C. J. DAVIDSON     

C . J. DAVIDSON

ABOUT ME

EARLY LIFE

I was born in Texas and came from a large family: I am the oldest of many siblings. I am not going to lie, I had it hard during my childhood years. Days back then were a pain for my sisters and I, so those memories are buried deep in the back of my mind. But not all of them. Some of the memories I keep present, because even though I was suffering, those were the ones that made me strong enough during that time to face life. That was until CPS intervened.

***

Because we were a large family, some of my younger siblings were separated and adopted by good families. Though I was glad we were not going to suffer anymore, the shock of being away from the rest of my siblings didn't sink in until many months later. Today, when my siblings and I get together, we talk about the things that happened in the past. We decide to remember the good times, because those are the ones that bring smiles to our faces.

***

We even laugh uncontrollably at the things my sisters and I did, like going into the woods, cutting down a small tree, and dragging it back to the house. A small creek ran by the trailer we lived in, so we had to build a bridge using tree branches. That didn't work. The bridge broke under my weight as I was crossing, and I fell into the creek anyway. Did I mention that it was freezing? We went through all that trouble to have a Christmas tree. Yes, we had a bare small tree with no decorations propped against the wall in our house, but we were proud of it. What the heck did we know? I was only twelve at the time.

TEEN YEARS

It was a big adjustment for me during my teen years. My environment had changed, and suddenly I discovered that there was more to life than hard work. I was amazed at the littlest things, like going to the movies; that was an interesting experience for me. Or how about eating in a fast-food restaurant for the first time?
***
A therapist had to visit the high school I was attending. It was painstaking for me. I always thought, who would want to talk about the bad things that happened to them? So I avoided it at all cost, even hiding in the school bathroom or the auditorium. 
***
That was then. Now I understand that you need it, especially after going through traumatic experiences.
 

"Live life in peace like there is no tomorrow. . .

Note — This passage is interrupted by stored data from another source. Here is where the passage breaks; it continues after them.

Lemma normalizeFold_spec l acc acc' :
  foldM (normalizeStep byId) acc l = Ok acc' <->
  (forall v, v ∈ l -> interposes v = true -> JMap.has byId (routerId v) = false) /\
  acc' = (fst acc ++ flat_map expand l, snd acc ++ map routerId (filter_by interposes l)).
Proof.
  revert acc; induction l as [|v l IH]; intros acc; cbn [foldM flat_map List.filter map].
  - rewrite !app_nil_r. destruct acc; cbn. split; [intros [= <-]; split; [intros ? []%elem_of_nil|done]|by intros [_ ->]].
  - rewrite bind_Ok. setoid_rewrite elem_of_cons. split.
    + intros (a & Hs & H). apply normalizeStep_spec in Hs as [Hv ->]. apply IH in H as [Hl ->]. cbn [fst snd].
      split; [intros u [->|Hu]; auto|]. rewrite <- !(assoc (++)). by destruct (interposes v).
    + intros [Hl ->]. eexists. split; [apply normalizeStep_spec; split; [intros; apply Hl; auto|reflexivity]|].
      apply IH. split; [intros; apply Hl; auto|]. cbn [fst snd]. rewrite <- !(assoc (++)). by destruct (interposes v).
Qed.
End Normalize.

Lemma checkParents_spec byId v : checkParents byId v = Ok tt <-> forall p, p ∈ parents v -> p ∈ JMap.keys byId.
Proof.
  unfold checkParents. induction (parents v) as [|p ps IH]; cbn [foldM]; [split; [intros _ ? []%elem_of_nil|done]|].
  setoid_rewrite elem_of_cons. destruct (JMap.has byId p) eqn:E; cbn [mbind result_bind].
  - rewrite IH. apply has_keys in E. naive_solver.
  - apply has_keys_false in E. split; [done|]. intros H. exfalso. apply E. apply H. by left.
Qed.

Lemma checkAll_spec byId l : foldM (fun _ v => checkParents byId v) tt l = Ok tt <-> forall v p, v ∈ l -> p ∈ parents v -> p ∈ JMap.keys byId.
Proof.
  induction l as [|v l IH]; cbn [foldM]; [split; [intros _ ? ? []%elem_of_nil|done]|].
  setoid_rewrite elem_of_cons. rewrite bind_Ok. split.
  - intros ([] & Hv & H). rewrite IH in H. rewrite checkParents_spec in Hv. naive_solver.
  - intros H. exists tt. rewrite checkParents_spec, IH. naive_solver.
Qed.

Lemma vertices_by_id_keys vs x : x ∈ JMap.keys (vertices_by_id vs) <-> x ∈ map sv_id vs.
Proof. unfold vertices_by_id. by rewrite keys_of_entries, map_map. Qed.

Lemma vertices_by_id_snoc vs v x :
  JMap.get (vertices_by_id (vs ++ [v])) x = if sv_id v ==? x then Some v else JMap.get (vertices_by_id vs) x.
Proof. unfold vertices_by_id. rewrite map_app. cbn [map]. by rewrite of_entries_snoc, get_set. Qed.

(** A vertex reads back as a vertex of the list with that id. *)
Lemma vertices_by_id_elem vs x v : JMap.get (vertices_by_id vs) x = Some v -> v ∈ vs /\ sv_id v = x.
Proof.
  induction vs as [|u vs IH] using rev_ind; [done|]. rewrite vertices_by_id_snoc, elem_of_app. case_eqb.
  - intros [= <-]. split; [right; by apply list_elem_of_singleton|done].
  - intros H. destruct (IH H). auto.
Qed.

(** The kinds of the expanded list. *)
Lemma expand_kind byId l x :
  (forall u v, u ∈ l -> v ∈ l -> interposes byId u = true -> sv_id v <> routerId u) ->
  kind_of <$> JMap.get (vertices_by_id (flat_map (expand byId) l)) x =
  if existsb (fun u => interposes byId u && (routerId u ==? x)) l then Some k_router else kind_of <$> JMap.get (vertices_by_id l) x.
Proof.
  induction l as [|v l IH] using rev_ind; intros Hfresh; [done|].
  rewrite flat_map_app, existsb_app. cbn [flat_map existsb]. rewrite app_nil_r, orb_false_r, (vertices_by_id_snoc l).
  assert (forall u, u ∈ l -> interposes byId u = true -> sv_id v <> routerId u) as Hv.
  { intros u Hu. apply Hfresh; apply elem_of_app; [by left|right; by apply list_elem_of_singleton]. }
  specialize (IH ltac:(intros; apply Hfresh; [apply elem_of_app; by left|apply elem_of_app; by left|done])).
  assert (sv_id v = x -> existsb (fun u => interposes byId u && (routerId u ==? x)) l = false) as Hx.
  { intros <-. apply existsb_false. intros u Hu. destruct (interposes byId u) eqn:Ei; [|done]. cbn. apply eqb_false.
    intros Heq. by apply (Hv u Hu Ei). }
  unfold expand at 2. destruct (interposes byId v) eqn:Ei.
  - change [interposedRouter v; behindRouter v] with ([interposedRouter v] ++ [behindRouter v]). rewrite (assoc (++)), !vertices_by_id_snoc.
    cbn [sv_id behindRouter interposedRouter]. fold (routerId v). cbn [andb]. case_eqb.
    + rewrite Hx by done. assert ((routerId v ==? x) = false) as ->; [|done]. apply eqb_false. intros Hr.
      apply (Hfresh v v); [apply elem_of_app; right; by apply list_elem_of_singleton..|done|congruence].
    + destruct (routerId v ==? x); [by rewrite orb_true_r|]. by rewrite orb_false_r.
  - rewrite vertices_by_id_snoc. cbn [andb]. rewrite orb_false_r. case_eqb; [by rewrite Hx|done].
Qed.

(** Every planner with parents reaches them through exactly one router. *)
Definition canonical (w : WorkflowSubmission) : Prop :=
  forall v, v ∈ w_vertices w -> kind_of v = k_planner -> parents v <> [] ->
  exists r u, parents v = [r] /\ JMap.get (vertices_by_id (w_vertices w)) r = Some u /\ kind_of u = k_router.

Definition closed (w : WorkflowSubmission) : Prop :=
  forall v p, v ∈ w_vertices w -> p ∈ parents v -> p ∈ map sv_id (w_vertices w).

Lemma normalizeWorkflow_spec w n :
  normalizeWorkflow w = Ok n <->
  closed w /\
  (forall v, v ∈ w_vertices w -> interposes (vertices_by_id (w_vertices w)) v = true -> routerId v ∉ map sv_id (w_vertices w)) /\
  n = {| nw_workflow := with_vertices w (flat_map (expand (vertices_by_id (w_vertices w))) (w_vertices w));
         interposed := map routerId (filter_by (interposes (vertices_by_id (w_vertices w))) (w_vertices w)) |}.
Proof.
  unfold normalizeWorkflow, closed. setoid_rewrite <- vertices_by_id_keys. rewrite bind_Ok. setoid_rewrite bind_Ok. split.
  - intros ([] & Hc & st & Hs & H). pose proof (proj1 (checkAll_spec _ _) Hc) as Hcl. apply normalizeFold_spec in Hs as [Hf ->]. apply Ok_inj in H as <-.
    split; [done|]. split; [|done]. intros v Hv Hi. apply has_keys_false. by apply Hf.
  - intros (Hc & Hf & ->). exists tt. split; [by apply checkAll_spec|].
    exists (flat_map (expand (vertices_by_id (w_vertices w))) (w_vertices w), map routerId (filter_by (interposes (vertices_by_id (w_vertices w))) (w_vertices w))).
    split; [|reflexivity].
    apply normalizeFold_spec. split; [|done]. intros v Hv Hi. apply has_keys_false. by apply Hf.
Qed.

Lemma needs_false v byId :
  kind_of v = k_planner -> interposes byId v = false -> parents v <> [] ->
  exists r u, parents v = [r] /\ JMap.get byId r = Some u /\ kind_of u = k_router.
Proof.
  unfold interposes. intros -> Hi Hp. rewrite eqb_refl in Hi. cbn [andb] in Hi. unfold needsInterposedRouter in Hi.
  destruct (parents v) as [|r [|q l]]; [done| |done]. destruct (JMap.get byId r) as [u|] eqn:E; [|done]. bool_prop. by exists r, u.
Qed.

without deceit, without hate, without envy."

- C. J. Davidson

EARLY ADULT YEARS
After I turned eighteen, I ran to  El Paso, TX., thinking I was grown. My plan was to go to college there, get a place to live, get a car, find a job, etc. However, I didn't consider the amount of money it would take to make that happen. I quickly ran out of my savings and became homeless. I was able to collect seventy-five dollars so I could get a bus ticket to a town where I knew two of my sisters  resided. I was thinking we could rent a place together, but they were still in foster care. That didn't matter to me. I  was happy to have at least some family in the same city.  Finally, I educated myself on how to enroll in college and was able to get a full time job.
 

"Treasure the good moments like gold...


you don't know how long they will last."

- C. J. Davidson

COLLEGE
After I graduated with my two-year college degree, I went on to Texas A&M University. I decided on two majors: criminal justice and accounting. It was during this time I got offered a position at a financial institution, so I dropped down to a part-time student. I still keep an open mind to go back and get my degrees, but my current position at work requires a lot of time.

THE WRITING

I started writing at the age of fourteen. My writing ranged from poems to short stories. I wrote A Daughter's Curse: The Queen of Water's Forbidden Love during the summer of 2014. The story was an idea that I had since I was a thirteen. I used to daydream a lot, make up stories in my mind, imagining what was going to happen to the characters. I probably used imagination to escape my own reality. Imagination is a powerful thing.
***
The book was finished in four months. I used the available resources at the university, such as the writing center, to improve my writing. The story was finished, but I wasn't able to touch it for a whole year, due to health issues. It wasn't until the middle of 2016 when I turned my eyes to the finished manuscript. I was very na├»ve about the publishing industry. I didn't know that editing was going to take a lot of time. I kept making changes to the story, and I wasn't satisfied with it until this year.

"Don't wait until tomorrow to act on your plans, your dreams, your goals...


It may be too late . . . start today."

- C. J. Davidson

C. J. DAVIDSON TODAY

Today, I am married and have children. I work as Branch Manager at a financial institution. I couldn't be happier with what I have accomplished so far.

***

My next step is to somehow help those affected by domestic violence. What hurts the most, is when children are in the middle of it. It is my belief that no one should have to feel unsafe, living life on the edge, wondering when they are going to get hurt. Sleeping with one eye open is the worst feeling in the world. Fear that catches in your throat paralyzes your whole body. Living life like that hurts and it comes with consequences. I know.